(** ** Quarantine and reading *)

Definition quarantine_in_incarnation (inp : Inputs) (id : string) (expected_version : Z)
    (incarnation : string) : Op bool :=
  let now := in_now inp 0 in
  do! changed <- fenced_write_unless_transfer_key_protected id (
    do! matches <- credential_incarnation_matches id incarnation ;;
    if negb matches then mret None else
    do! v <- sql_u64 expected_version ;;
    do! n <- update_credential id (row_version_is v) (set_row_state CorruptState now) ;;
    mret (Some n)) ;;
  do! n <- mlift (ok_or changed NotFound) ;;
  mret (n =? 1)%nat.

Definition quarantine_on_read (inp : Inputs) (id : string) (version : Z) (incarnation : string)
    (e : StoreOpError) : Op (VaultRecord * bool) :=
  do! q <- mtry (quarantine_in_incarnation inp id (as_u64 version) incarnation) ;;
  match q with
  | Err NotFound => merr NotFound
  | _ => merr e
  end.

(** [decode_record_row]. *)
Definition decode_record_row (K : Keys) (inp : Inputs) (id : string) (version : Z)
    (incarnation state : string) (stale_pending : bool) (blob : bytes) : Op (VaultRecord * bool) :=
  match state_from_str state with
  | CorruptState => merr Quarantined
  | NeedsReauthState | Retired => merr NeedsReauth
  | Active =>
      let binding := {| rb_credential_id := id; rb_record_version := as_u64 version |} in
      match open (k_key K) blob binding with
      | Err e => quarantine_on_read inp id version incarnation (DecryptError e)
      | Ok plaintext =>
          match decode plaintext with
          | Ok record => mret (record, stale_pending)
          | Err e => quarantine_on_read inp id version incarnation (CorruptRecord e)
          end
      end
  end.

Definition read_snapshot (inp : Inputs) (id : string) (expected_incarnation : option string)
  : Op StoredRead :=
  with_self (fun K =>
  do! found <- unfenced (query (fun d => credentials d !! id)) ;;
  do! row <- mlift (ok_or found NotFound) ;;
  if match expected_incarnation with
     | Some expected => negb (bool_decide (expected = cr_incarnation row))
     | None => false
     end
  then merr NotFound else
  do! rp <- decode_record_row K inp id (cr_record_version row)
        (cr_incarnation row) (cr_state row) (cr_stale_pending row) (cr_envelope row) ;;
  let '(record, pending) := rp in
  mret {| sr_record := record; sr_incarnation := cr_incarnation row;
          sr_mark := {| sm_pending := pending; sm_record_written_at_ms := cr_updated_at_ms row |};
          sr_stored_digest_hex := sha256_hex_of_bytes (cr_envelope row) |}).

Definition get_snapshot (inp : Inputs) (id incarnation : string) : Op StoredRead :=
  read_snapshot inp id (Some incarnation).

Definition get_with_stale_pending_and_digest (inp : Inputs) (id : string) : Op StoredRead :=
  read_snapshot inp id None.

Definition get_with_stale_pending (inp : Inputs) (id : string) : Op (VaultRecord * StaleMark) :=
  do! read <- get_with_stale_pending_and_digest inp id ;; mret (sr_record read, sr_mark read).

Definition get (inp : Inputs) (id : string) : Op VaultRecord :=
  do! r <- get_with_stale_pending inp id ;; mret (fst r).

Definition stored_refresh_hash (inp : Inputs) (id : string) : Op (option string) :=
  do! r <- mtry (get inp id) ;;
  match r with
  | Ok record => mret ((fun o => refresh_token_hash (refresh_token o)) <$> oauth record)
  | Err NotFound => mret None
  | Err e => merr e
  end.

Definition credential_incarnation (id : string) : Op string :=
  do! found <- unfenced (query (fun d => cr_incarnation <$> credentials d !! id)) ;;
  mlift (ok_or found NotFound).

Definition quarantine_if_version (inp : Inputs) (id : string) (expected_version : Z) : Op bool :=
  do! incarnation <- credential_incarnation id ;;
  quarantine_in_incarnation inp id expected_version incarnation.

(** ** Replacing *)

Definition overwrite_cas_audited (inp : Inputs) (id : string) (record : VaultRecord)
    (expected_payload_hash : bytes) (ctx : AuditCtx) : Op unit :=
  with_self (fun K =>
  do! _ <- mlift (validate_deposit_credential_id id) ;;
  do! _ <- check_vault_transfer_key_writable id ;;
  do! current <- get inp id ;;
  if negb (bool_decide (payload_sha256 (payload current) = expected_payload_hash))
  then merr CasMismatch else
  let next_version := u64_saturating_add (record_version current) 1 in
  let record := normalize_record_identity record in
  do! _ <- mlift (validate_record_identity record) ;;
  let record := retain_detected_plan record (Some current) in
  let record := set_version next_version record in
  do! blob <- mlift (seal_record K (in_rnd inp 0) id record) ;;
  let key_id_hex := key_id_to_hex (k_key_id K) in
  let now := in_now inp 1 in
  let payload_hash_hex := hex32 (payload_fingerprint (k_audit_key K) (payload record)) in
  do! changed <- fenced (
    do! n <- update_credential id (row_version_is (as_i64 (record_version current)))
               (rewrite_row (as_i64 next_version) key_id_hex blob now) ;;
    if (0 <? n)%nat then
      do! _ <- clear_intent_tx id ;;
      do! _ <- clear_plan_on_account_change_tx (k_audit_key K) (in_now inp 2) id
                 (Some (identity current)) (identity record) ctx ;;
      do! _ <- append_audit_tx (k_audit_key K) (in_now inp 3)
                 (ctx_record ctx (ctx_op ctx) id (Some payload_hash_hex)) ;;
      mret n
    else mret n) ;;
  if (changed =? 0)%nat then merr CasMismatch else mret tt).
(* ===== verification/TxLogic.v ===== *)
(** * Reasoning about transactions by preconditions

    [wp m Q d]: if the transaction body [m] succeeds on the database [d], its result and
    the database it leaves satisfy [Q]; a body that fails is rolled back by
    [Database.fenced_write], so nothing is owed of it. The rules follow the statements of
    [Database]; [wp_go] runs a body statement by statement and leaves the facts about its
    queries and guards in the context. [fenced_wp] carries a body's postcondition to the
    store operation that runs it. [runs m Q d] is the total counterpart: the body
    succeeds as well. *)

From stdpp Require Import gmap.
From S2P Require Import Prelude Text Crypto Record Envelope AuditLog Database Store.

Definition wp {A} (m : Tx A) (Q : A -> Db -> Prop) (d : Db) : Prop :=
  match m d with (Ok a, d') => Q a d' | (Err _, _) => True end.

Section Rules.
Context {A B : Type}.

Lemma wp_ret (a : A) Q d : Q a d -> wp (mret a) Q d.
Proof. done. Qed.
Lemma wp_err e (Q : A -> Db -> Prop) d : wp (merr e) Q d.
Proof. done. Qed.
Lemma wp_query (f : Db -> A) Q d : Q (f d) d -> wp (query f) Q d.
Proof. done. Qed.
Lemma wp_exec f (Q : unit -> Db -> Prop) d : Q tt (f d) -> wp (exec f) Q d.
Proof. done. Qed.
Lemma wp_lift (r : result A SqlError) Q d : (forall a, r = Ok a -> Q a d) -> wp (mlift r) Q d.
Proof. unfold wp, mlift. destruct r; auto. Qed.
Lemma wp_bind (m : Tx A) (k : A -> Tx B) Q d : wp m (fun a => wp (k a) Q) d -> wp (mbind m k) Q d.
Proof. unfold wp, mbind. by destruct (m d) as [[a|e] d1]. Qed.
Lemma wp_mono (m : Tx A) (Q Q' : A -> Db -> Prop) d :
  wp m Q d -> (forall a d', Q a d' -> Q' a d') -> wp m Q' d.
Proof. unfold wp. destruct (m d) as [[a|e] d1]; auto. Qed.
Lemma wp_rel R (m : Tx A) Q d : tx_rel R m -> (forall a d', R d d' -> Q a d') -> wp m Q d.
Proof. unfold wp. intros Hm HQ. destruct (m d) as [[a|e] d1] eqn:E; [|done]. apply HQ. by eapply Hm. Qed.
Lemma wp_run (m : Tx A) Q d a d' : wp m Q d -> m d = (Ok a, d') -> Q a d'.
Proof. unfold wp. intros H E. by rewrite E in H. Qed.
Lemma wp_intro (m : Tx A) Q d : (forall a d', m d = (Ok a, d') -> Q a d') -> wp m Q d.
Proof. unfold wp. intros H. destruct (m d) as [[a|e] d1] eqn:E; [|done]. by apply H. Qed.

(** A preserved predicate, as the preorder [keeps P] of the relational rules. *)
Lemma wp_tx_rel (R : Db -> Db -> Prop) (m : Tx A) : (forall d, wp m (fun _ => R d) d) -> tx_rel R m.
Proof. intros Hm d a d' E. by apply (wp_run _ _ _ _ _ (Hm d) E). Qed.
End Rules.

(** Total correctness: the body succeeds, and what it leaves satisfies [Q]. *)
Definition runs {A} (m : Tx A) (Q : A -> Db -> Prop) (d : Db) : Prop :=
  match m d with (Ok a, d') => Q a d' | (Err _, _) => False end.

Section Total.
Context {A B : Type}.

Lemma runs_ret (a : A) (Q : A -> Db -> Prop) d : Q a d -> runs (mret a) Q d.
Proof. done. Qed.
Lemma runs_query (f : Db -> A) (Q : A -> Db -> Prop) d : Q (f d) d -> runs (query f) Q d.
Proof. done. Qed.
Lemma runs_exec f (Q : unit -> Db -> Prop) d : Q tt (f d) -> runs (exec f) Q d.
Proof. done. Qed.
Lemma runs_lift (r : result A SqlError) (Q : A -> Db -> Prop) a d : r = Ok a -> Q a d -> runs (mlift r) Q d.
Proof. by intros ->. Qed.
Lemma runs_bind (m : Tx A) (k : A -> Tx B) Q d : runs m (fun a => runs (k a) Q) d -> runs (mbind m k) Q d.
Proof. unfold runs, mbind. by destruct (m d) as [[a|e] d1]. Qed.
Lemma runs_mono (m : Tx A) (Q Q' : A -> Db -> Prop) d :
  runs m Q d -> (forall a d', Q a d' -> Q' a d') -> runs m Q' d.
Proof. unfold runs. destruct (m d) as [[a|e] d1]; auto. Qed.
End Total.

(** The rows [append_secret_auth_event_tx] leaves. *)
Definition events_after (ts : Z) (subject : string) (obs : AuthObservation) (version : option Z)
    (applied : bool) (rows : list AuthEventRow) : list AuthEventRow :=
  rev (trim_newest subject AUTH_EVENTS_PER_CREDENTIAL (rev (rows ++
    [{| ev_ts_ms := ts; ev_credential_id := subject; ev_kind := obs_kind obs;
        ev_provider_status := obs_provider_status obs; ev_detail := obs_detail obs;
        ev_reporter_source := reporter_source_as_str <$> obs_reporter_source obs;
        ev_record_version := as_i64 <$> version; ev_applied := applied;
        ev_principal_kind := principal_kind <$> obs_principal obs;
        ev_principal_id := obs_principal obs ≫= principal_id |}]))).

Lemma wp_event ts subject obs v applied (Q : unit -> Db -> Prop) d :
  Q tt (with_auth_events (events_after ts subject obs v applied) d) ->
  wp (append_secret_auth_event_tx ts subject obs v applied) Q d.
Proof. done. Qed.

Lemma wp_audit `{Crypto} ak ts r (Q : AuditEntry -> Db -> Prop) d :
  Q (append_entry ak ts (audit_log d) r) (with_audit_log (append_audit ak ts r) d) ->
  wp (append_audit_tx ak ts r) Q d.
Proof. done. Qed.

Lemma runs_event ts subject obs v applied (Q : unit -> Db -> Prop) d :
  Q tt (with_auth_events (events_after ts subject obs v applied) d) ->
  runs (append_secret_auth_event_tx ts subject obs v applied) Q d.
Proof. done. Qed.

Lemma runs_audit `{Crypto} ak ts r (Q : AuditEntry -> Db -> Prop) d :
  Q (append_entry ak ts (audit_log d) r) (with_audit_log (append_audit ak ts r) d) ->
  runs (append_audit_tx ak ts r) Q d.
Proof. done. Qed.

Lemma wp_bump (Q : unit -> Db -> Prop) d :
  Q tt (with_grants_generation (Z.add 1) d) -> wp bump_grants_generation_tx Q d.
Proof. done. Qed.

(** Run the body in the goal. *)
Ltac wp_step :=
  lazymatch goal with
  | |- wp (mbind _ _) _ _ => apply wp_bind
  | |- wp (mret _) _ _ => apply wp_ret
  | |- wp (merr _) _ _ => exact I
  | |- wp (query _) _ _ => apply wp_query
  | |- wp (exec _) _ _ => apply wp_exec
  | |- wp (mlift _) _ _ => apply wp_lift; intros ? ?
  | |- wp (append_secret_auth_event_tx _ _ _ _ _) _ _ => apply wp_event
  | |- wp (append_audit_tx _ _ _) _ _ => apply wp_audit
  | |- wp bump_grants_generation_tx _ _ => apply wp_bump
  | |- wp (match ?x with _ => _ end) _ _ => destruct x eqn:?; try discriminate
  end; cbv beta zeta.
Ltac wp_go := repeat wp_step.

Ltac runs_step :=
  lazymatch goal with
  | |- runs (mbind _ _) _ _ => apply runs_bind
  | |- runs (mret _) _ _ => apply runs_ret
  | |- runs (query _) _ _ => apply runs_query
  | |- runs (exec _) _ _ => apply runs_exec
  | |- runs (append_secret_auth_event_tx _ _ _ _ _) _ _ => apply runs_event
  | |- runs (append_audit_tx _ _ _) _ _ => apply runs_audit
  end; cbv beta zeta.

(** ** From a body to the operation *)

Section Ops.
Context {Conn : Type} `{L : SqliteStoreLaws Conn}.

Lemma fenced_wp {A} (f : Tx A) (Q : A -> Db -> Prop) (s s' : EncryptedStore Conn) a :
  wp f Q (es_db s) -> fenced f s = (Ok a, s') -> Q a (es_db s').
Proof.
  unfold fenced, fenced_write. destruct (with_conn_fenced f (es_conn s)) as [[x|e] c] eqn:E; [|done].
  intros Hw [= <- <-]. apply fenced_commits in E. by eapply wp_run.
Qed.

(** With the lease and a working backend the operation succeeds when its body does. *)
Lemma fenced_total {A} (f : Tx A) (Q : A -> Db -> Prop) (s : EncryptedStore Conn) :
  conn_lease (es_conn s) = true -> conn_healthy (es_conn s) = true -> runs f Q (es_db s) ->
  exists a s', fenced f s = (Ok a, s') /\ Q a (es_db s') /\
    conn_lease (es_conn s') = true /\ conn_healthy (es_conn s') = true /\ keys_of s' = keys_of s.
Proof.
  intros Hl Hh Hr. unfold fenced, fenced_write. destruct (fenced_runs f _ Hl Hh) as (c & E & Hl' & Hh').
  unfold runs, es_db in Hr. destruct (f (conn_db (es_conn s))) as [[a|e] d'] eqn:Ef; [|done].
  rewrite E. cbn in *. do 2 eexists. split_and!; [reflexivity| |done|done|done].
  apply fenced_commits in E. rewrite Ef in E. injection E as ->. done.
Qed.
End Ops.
____________________
§ Instructions to follow: Since only part of the listing is wanted, copy exactly the lines from the one holding "ev_reporter_source := reporter_source_as_str" to the one holding "ev_principal_id := obs_principal", both included.

§ Solution to the problem:
        ev_reporter_source := reporter_source_as_str <$> obs_reporter_source obs;
        ev_record_version := as_i64 <$> version; ev_applied := applied;
        ev_principal_kind := principal_kind <$> obs_principal obs;
        ev_principal_id := obs_principal obs ≫= principal_id |}]))).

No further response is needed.